▶ What to do
Begin at the first line of the records below and, please, give each line again exactly until the line with "[Ccs], the RSA" is included.

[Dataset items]
☆ ☆ ☆

(* ===== verification/Reneg.v ===== *)
(** The client-initiated renegotiation probe of [tls_reneg.go]: a complete TLS 1.2
    handshake with RSA key exchange, then a second ClientHello on the encrypted
    channel.  Record protection and key derivation are those of [Ccs], the RSA
    parameters those of [Robot]. *)

From Stdlib Require Import ZArith List String Ascii Strings.Byte Lia Bool.
From stdpp Require Import base list strings numbers.
From S2P Require Import Prelude Bytes GoStrings Digest Stream Extensions Flight Service ServerHello ClientHellos Ccs Robot.
Open Scope Z_scope.

Record renegResult := {
  rrProbed : bool;
  ClientInitAccepted : bool;
  DoSAmplification : bool;
  RenegCountIn5s : Z;
  TrialsConsistent : Z;
  Notes : string
}.

Definition computeMasterSecret (premaster clientRandom serverRandom : bytes) : outcome bytes :=
  let seed := clientRandom ++ serverRandom in
  tlsPRF12 premaster "master secret" seed 48.

Definition sha256OfTranscript (transcript : bytes) : bytes := sha256 transcript.

(** [rnd] is what [rand.Read] left in the 32-byte buffer. *)
Definition buildSecondClientHello (host : string) (clientVerifyData rnd : bytes) : bytes :=
  let cipherSuites := [0x002f; 0xc02f; 0xc014; 0x009c] in
  let cipherBytes := flat_map putBE16 cipherSuites in
  let extensions := buildSNIExtension host in
  let renegInfo := [xff; x01] ++ putBE16 (blen clientVerifyData + 1) in
  let renegInfo := renegInfo ++ [byteOf (blen clientVerifyData)] in
  let renegInfo := renegInfo ++ clientVerifyData in
  let extensions := extensions ++ renegInfo in
  let extLen := blen extensions in
  let body := [x03; x03] in
  let body := body ++ rnd in
  let body := body ++ [x00] in
  let body := body ++ putBE16 (blen cipherBytes) in
  let body := body ++ cipherBytes in
  let body := body ++ [x01; x00] in
  let body := body ++ putBE16 extLen in
  let body := body ++ extensions in
  let hs := [x01] ++ putBE24 (blen body) in
  hs ++ body.

(** What the walk collects: the server random, the suite and the transcript, and the
    key of the last Certificate. *)
Abbreviation flightState K := (ccsState * option K)%type.

Section Handshake.
Context `{AesCbc} {K : Type} `{RsaKeys K} {C : Type} `{Peer C}.

(** [for i := 0; i+4 <= len(body); ] *)
Definition renegMsgTurn (body : bytes) (st : Z * flightState K) : outcome (step (Z * flightState K) unit) :=
  let '(i, (s, rsaKey)) := st in
  if i + 4 <=? blen body then
    hsType <~ index body i ;;
    l2 <~ index body (i + 1) ;; l1 <~ index body (i + 2) ;; l0 <~ index body (i + 3) ;;
    let hsLen := be24 l2 l1 l0 in
    if blen body <? i + 4 + hsLen then Ret (Break (i, (s, rsaKey))) else
    hsBody <~ slice body (i + 4) (i + 4 + hsLen) ;;
    s' <~ (if beq hsType x02 then s <~ onCcsServerHello hsBody s ;; Ret (s, rsaKey)
           else if beq hsType x0b then k <~ parseRSAKeyFromCertList hsBody ;; Ret (s, k)
           else if beq hsType x0e then Ret ({| serverRandom := serverRandom s; negotiatedCipher := negotiatedCipher s;
                                               transcript := transcript s; done := true |}, rsaKey)
           else Ret (s, rsaKey)) ;;
    Ret (Next (i + (4 + hsLen), s'))
  else Ret (Break (i, (s, rsaKey))).

(** One turn of the loop over records: [None] is [return st, false]. *)
Definition renegRecordTurn (st : C * flightState K) : outcome (step (C * flightState K) (option (C * flightState K))) :=
  let '(conn, (s, rsaKey)) := st in
  unpack (hdr, conn) <~ readFull 5 conn ;;
  match hdr with
  | None => Ret (Return None)
  | Some hdr =>
      h0 <~ index hdr 0 ;;
      if beq h0 x15 || negb (beq h0 x16) then Ret (Return None) else
      h3 <~ index hdr 3 ;; h4 <~ index hdr 4 ;;
      let recLen := be16 h3 h4 in
      unpack (body, conn) <~ readFull recLen conn ;;
      match body with
      | None => Ret (Return None)
      | Some body =>
          let s := {| serverRandom := serverRandom s; negotiatedCipher := negotiatedCipher s;
                      transcript := transcript s ++ body; done := false |} in
          r <~ loop (renegMsgTurn body) (S (length body)) (0, (s, rsaKey)) ;;
          let st := match r with inl (_, st) => st | inr _ => (s, rsaKey) end in
          if done (fst st) then Ret (Return (Some (conn, st))) else Ret (Next (conn, st))
      end
  end.

(** [for i := 0; i < 2; i++]: two records of the server, neither of them an alert. *)
Fixpoint readRecords (n : nat) (conn : C) : outcome (option C) :=
  match n with
  | O => Ret (Some conn)
  | S n =>
      unpack (hdr, conn) <~ readFull 5 conn ;;
      match hdr with
      | None => Ret None
      | Some hdr =>
          h0 <~ index hdr 0 ;;
          if beq h0 x15 then Ret None else
          h3 <~ index hdr 3 ;; h4 <~ index hdr 4 ;;
          unpack (body, conn) <~ readFull (be16 h3 h4) conn ;;
          match body with None => Ret None | Some _ => readRecords n conn end
      end
  end.

Record renegHandshakeState := { conn : C; keys : keyBlockAES128CBCSHA; clientSeq : Z; clientVerifyData : bytes }.

(** What the handshake draws from [rand]. *)
Record hsDraws := { hRandom : bytes; hPremaster : bytes; hPadding : bytes; hIV : bytes }.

☆ ☆ ☆

▶ Solution for this problem
(* ===== verification/Reneg.v ===== *)
(** The client-initiated renegotiation probe of [tls_reneg.go]: a complete TLS 1.2
    handshake with RSA key exchange, then a second ClientHello on the encrypted
    channel.  Record protection and key derivation are those of [Ccs], the RSA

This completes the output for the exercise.